Human IDE's unique structural features contribute to its remarkable substrate selectivity through:
Formation of an enclosed catalytic chamber:
IDE-N and IDE-C domains create a cage-like structure
The chamber size is precisely calibrated to fit insulin and similar-sized peptides
Substrate access mechanism:
Repositioning of IDE domains controls substrate entry
Extensive contacts between domains regulate access to the degradation chamber
Selective substrate entrapment:
Size and charge distribution within the binding cavity enable recognition of diverse polypeptides
This explains IDE's ability to selectively cleave certain hormones while sparing related family members
This structural arrangement allows IDE to perform its biological functions with specificity despite the diversity of its substrates .

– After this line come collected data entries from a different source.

(** The conversion to int64, when the value fits. *)
Lemma to_i64_spec x : valid x → finite x → 0 ≤ V x → V x < (max_i64 + 1) * U →
  0 ≤ f64_to_i64 x ∧ f64_to_i64 x * U ≤ V x < (f64_to_i64 x + 1) * U.
Proof.
  intros Hv Hf Hp Hlt. destruct (trunc_spec x Hv Hf Hp) as (z & Hz & H0 & Hb). unfold f64_to_i64. rewrite Hz. pose proof U_pos.
  assert (in_i64b z = true) as ->; [|done]. apply in_i64b_spec. assert (z ≤ max_i64) by nia. revert H0. mint.
Qed.

(** ** Integers that are floats *)

Definition is_int (z : Z) (x : float64) : Prop := valid x ∧ finite x ∧ V x = z * U.

Lemma of_Z_int z : exact_int z → is_int z (f64_of_Z z).
Proof. intros Hz. destruct (of_Z_exact z Hz) as (Hv & Hf & HV). rewrite U_eq in HV. done. Qed.

Lemma rounds_int z x : exact_int z → rounds (z * U) x → is_int z x.
Proof.
  intros Hz Hr. destruct (int_float z Hz) as (w & Hw & Fw & HV). rewrite U_eq in HV.
  destruct (rounds_exact _ _ w Hr Hw Fw HV) as [Hf HVx]. split; [apply Hr|done].
Qed.

Lemma add_int a b x y : is_int a x → is_int b y → exact_int (a + b) → is_int (a + b) (f64_add x y).
Proof.
  intros (Hx & Fx & Vx) (Hy & Fy & Vy) Hz. apply rounds_int; [done|]. replace ((a + b) * U) with (V x + V y) by lia. by apply add_rounds.
Qed.
Lemma sub_int a b x y : is_int a x → is_int b y → exact_int (a - b) → is_int (a - b) (f64_sub x y).
Proof.
  intros (Hx & Fx & Vx) (Hy & Fy & Vy) Hz. apply rounds_int; [done|]. replace ((a - b) * U) with (V x - V y) by lia. by apply sub_rounds.
Qed.

Lemma mul_int a b x y : is_int a x → is_int b y → exact_int (a * b) → is_int (a * b) (f64_mul x y).
Proof.
  intros (Hx & Fx & Vx) (Hy & Fy & Vy) Hz. destruct (int_float _ Hz) as (w & Hw & Fw & HV). rewrite U_eq in HV. pose proof U_pos as HU.
  destruct (ratio_E _ _ _ HU (mul_rounds x y Hx Hy Fx Fy)) as (Hn & Hge & Hle). specialize (Hge w Hw Fw). specialize (Hle w Hw Fw).
  rewrite HV, Vx, Vy in Hge, Hle. specialize (Hge ltac:(nia)). specialize (Hle ltac:(nia)). pose proof (V_bound w Hw Fw) as Hb. rewrite HV in Hb.
  assert (finite (f64_mul x y)) as Hf by (apply finite_E; [done|lia]). rewrite E_finite in * by done. split; [apply Hn|]. split; [done|]. lia.
Qed.

Lemma int_le a b x y : is_int a x → is_int b y → f64_le x y = (a <=? b).
Proof.
  intros (Hx & Fx & Vx) (Hy & Fy & Vy). pose proof U_pos. apply eq_true_iff_eq. rewrite le_V, Z.leb_le, Vx, Vy by done. nia.
Qed.
Lemma int_lt a b x y : is_int a x → is_int b y → f64_lt x y = (a <? b).
Proof.
  intros (Hx & Fx & Vx) (Hy & Fy & Vy). pose proof U_pos. apply eq_true_iff_eq. rewrite lt_V, Z.ltb_lt, Vx, Vy by done. nia.
Qed.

To effectively study IDE-substrate interactions, researchers should:
Employ multiple complementary techniques:
X-ray crystallography for static structural analysis
Molecular dynamics simulations for understanding conformational changes
Biochemical assays for enzyme kinetics and substrate preference
Analyze multiple substrate types:
Include diverse peptides (insulin B chain, amyloid-β, amylin, glucagon)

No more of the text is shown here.